Source data:
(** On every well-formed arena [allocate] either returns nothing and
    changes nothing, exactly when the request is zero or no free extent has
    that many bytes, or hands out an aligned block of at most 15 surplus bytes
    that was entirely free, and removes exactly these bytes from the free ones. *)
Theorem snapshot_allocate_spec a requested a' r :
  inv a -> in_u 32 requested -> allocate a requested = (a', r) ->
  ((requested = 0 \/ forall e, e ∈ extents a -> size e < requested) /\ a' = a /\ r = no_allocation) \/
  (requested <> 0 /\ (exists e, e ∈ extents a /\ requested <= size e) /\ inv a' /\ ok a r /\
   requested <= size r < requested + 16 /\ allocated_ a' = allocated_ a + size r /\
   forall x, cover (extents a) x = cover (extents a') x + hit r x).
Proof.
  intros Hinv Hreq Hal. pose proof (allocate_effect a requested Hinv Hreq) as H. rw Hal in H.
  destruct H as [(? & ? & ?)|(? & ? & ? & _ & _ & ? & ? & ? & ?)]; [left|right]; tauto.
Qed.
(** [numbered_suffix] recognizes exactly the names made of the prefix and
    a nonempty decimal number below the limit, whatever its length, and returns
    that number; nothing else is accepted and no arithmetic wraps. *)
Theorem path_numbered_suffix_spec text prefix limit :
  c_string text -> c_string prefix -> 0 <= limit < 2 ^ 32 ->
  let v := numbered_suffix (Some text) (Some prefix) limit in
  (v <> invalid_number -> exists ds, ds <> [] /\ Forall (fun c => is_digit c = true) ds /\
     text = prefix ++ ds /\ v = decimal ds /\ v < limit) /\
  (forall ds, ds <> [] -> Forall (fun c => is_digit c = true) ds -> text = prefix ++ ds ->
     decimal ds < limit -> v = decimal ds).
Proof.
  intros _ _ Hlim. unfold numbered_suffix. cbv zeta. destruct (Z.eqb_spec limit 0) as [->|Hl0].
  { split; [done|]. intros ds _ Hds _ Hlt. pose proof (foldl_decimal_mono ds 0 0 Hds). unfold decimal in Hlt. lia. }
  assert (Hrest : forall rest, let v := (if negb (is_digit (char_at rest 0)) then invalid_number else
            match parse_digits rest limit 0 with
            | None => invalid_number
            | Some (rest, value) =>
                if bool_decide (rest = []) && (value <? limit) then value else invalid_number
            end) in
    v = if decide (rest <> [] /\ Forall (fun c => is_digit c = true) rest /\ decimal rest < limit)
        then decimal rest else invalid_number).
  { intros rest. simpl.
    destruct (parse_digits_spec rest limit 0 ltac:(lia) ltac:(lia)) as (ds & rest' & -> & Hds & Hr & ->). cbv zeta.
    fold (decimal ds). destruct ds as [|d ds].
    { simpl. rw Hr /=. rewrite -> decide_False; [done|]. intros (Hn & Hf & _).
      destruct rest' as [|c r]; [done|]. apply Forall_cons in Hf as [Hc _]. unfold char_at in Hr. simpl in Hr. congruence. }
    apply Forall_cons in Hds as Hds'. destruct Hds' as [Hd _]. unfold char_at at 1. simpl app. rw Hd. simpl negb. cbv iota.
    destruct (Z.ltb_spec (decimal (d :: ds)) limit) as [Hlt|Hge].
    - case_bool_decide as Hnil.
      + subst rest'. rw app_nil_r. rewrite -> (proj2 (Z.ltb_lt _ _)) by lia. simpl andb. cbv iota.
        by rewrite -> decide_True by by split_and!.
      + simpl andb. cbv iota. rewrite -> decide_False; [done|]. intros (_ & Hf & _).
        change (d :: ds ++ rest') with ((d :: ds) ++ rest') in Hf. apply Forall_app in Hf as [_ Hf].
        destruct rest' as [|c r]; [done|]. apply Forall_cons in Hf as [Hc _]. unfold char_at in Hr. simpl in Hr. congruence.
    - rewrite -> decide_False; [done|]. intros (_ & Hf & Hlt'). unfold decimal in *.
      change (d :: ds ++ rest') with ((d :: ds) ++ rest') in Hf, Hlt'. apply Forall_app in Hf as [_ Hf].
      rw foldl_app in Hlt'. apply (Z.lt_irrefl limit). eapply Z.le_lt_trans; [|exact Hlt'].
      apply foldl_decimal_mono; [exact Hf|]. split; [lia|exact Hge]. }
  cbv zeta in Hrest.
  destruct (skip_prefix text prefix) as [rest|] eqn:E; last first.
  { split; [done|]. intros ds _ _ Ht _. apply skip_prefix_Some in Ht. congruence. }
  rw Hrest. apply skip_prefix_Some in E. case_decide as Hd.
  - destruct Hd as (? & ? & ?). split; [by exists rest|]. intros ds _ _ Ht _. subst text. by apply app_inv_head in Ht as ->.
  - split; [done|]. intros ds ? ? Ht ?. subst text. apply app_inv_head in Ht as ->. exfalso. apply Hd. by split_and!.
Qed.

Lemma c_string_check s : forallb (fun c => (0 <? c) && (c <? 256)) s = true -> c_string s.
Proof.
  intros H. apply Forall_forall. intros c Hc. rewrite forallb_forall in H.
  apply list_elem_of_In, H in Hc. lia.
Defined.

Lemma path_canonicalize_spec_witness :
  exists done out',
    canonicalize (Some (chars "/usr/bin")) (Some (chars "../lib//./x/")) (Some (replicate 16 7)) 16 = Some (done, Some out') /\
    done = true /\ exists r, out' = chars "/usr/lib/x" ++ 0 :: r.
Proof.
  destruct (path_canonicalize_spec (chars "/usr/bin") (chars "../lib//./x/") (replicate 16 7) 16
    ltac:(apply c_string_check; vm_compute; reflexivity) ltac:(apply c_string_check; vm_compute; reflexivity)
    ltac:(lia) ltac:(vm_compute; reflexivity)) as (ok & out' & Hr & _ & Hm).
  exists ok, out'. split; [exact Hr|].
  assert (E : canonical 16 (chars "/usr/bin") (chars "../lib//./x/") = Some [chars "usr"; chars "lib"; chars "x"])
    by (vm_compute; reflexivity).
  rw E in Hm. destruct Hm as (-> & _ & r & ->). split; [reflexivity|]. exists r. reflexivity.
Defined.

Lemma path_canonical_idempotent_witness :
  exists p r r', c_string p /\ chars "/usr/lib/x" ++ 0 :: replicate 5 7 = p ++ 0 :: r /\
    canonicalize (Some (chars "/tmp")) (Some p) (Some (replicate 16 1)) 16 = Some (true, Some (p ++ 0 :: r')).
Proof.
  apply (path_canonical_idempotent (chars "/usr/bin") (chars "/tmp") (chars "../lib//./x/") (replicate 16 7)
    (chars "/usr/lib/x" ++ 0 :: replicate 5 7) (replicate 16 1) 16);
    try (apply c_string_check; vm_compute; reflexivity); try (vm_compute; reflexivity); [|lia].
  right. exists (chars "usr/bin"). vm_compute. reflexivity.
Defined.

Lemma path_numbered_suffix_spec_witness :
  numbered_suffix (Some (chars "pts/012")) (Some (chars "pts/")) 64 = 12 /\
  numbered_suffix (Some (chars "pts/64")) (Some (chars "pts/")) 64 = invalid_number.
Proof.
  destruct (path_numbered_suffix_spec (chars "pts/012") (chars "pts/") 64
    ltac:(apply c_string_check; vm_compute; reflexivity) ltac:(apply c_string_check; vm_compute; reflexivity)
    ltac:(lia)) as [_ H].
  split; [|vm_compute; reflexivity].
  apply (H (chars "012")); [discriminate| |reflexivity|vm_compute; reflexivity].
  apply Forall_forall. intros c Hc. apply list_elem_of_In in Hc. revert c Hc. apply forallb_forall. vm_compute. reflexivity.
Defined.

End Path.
* * *
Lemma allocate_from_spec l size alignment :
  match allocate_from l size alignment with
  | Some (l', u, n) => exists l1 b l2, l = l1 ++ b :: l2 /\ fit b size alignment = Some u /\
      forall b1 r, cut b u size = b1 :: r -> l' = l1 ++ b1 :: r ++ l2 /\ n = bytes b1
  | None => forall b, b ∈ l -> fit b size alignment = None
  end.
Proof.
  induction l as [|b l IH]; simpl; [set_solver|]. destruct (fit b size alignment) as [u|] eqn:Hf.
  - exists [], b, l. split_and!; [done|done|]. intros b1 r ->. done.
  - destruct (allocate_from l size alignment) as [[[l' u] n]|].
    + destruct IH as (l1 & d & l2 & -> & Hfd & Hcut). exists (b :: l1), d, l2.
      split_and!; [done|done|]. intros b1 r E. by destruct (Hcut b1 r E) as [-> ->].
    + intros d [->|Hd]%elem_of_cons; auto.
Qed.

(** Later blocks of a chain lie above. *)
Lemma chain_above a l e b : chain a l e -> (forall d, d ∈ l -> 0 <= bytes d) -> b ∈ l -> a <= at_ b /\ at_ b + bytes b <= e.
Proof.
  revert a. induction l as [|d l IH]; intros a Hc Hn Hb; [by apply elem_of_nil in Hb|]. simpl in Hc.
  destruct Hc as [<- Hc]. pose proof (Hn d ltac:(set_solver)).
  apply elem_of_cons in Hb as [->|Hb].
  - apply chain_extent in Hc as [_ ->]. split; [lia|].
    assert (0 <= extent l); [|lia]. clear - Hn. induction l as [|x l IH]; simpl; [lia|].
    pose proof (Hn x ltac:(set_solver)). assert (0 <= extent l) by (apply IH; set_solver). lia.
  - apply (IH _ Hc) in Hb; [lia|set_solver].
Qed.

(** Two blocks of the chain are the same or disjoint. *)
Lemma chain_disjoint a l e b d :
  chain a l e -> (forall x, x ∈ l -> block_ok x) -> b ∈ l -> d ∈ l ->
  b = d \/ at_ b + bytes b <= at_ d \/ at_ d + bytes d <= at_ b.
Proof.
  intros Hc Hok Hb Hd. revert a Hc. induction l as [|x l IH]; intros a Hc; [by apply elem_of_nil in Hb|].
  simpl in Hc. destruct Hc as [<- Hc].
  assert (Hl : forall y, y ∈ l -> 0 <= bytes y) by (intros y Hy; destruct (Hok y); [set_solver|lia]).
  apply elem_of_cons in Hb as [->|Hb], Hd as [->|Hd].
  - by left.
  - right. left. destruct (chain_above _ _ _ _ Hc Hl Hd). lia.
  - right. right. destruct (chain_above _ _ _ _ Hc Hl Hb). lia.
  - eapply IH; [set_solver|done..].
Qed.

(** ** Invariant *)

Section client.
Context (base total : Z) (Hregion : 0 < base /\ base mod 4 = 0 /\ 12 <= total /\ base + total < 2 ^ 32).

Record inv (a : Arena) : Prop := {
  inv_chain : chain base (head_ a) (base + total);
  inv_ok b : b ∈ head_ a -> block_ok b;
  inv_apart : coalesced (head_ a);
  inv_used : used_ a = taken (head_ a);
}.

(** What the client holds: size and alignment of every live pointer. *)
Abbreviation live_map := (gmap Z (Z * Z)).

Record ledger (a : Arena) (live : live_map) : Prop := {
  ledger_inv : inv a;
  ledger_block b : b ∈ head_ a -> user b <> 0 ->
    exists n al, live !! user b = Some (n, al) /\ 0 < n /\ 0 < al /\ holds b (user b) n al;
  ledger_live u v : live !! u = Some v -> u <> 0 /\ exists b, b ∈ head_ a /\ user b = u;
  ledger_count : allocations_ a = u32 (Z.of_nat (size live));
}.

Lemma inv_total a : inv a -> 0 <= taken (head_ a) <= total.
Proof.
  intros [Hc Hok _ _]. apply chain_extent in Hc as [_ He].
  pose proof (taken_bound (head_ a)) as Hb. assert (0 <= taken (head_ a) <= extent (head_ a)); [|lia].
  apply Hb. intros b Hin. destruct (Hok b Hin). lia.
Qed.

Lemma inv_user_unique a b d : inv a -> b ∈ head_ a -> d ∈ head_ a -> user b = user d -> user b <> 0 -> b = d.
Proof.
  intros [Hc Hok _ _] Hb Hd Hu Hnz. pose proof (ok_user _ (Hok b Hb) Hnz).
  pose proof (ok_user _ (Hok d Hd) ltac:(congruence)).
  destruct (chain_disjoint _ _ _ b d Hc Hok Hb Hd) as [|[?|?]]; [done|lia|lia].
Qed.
==
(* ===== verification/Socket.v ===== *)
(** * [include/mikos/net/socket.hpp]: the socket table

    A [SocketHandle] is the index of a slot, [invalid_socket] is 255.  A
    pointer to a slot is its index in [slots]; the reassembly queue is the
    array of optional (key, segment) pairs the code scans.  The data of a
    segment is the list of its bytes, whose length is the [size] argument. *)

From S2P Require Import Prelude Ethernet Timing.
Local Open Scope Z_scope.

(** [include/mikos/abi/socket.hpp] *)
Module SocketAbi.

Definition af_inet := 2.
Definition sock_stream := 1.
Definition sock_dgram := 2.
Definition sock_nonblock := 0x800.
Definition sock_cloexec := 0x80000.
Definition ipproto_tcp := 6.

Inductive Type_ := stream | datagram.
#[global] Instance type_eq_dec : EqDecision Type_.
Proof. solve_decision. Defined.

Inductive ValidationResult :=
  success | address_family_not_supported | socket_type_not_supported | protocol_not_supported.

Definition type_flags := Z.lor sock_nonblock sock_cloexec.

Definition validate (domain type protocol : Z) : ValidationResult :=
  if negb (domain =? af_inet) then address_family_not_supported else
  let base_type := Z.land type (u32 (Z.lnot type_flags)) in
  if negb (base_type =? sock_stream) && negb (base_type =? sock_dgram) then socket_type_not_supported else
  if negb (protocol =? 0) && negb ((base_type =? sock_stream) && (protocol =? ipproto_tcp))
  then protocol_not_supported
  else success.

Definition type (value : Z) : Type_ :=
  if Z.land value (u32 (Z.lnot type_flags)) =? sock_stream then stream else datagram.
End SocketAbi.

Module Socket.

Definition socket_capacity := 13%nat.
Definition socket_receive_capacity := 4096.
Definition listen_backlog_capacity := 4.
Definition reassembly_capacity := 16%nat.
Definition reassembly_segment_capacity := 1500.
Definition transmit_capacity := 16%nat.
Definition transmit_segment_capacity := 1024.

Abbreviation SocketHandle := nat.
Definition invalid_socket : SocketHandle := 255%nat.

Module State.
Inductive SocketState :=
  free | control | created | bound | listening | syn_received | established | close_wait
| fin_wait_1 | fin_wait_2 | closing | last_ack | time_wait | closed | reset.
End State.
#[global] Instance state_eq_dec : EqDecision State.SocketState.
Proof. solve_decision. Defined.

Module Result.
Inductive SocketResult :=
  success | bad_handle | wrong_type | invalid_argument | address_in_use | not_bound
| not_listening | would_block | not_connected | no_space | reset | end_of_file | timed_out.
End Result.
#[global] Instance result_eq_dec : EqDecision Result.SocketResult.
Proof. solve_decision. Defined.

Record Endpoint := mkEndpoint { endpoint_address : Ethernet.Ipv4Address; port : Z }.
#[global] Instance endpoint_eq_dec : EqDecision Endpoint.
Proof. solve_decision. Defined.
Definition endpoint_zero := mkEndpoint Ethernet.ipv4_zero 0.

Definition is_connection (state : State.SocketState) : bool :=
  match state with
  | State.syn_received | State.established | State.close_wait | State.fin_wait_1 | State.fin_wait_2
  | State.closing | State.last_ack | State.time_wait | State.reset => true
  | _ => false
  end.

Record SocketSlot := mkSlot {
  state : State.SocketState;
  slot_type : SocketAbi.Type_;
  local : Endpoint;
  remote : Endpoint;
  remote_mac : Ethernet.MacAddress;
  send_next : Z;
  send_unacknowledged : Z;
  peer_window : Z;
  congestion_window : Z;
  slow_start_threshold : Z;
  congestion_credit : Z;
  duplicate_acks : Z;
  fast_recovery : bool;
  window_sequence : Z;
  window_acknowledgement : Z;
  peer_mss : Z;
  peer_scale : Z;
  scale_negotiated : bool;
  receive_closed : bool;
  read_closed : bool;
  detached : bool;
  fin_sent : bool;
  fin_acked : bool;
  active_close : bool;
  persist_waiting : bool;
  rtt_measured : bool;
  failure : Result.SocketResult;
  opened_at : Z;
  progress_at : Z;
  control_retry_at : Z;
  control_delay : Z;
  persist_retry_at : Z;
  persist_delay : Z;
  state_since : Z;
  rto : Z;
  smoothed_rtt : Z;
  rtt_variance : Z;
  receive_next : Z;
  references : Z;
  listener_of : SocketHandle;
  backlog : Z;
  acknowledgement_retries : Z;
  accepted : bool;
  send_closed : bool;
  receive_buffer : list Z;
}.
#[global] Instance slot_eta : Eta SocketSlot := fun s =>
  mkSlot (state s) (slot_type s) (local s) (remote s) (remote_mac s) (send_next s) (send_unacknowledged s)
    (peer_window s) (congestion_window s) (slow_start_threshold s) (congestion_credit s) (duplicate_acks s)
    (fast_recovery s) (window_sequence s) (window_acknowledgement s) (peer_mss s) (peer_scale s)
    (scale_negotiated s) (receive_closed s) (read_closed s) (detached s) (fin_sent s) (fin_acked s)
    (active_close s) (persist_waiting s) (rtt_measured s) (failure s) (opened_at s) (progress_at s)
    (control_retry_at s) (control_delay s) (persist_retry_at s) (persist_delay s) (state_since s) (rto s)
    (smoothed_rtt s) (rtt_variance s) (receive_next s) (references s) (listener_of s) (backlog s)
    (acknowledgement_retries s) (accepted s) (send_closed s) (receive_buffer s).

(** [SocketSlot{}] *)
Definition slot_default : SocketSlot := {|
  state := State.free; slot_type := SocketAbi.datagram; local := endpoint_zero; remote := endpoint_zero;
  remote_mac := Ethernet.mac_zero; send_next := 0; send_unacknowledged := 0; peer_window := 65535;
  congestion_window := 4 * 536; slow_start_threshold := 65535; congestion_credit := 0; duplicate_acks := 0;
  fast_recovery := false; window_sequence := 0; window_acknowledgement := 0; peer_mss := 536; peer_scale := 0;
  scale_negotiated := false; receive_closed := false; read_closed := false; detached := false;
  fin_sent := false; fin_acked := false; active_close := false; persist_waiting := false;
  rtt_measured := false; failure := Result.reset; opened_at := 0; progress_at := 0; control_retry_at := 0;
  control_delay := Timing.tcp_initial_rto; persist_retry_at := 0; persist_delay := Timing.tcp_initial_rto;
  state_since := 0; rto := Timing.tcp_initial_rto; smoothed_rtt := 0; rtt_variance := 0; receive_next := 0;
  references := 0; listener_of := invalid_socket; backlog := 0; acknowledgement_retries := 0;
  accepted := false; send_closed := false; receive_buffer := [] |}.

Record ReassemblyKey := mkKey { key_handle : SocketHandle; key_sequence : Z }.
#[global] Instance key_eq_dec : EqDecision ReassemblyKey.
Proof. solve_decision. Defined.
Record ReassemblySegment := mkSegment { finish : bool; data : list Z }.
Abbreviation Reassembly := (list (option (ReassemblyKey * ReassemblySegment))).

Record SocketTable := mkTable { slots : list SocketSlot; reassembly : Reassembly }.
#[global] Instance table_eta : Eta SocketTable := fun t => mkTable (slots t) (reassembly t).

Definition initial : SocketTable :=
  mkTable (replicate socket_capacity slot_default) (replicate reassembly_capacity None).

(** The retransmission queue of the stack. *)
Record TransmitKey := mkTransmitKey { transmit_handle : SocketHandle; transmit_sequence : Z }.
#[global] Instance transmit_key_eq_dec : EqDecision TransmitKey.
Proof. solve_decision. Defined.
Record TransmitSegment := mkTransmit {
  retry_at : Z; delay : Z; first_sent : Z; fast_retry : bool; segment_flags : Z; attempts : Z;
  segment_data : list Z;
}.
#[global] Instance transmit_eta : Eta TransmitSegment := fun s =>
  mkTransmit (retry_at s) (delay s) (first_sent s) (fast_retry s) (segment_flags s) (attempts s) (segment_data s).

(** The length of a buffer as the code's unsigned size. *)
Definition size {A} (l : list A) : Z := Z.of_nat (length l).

Exercise requirements: Reproduce exactly the entries above, limited to the lines from the one with "send_next : Z;" through the one with "read_closed : bool;", both included.

Output for this exercise:
  send_next : Z;
  send_unacknowledged : Z;
  peer_window : Z;
  congestion_window : Z;
  slow_start_threshold : Z;
  congestion_credit : Z;
  duplicate_acks : Z;
  fast_recovery : bool;
  window_sequence : Z;
  window_acknowledgement : Z;
  peer_mss : Z;
  peer_scale : Z;
  scale_negotiated : bool;
  receive_closed : bool;
  read_closed : bool;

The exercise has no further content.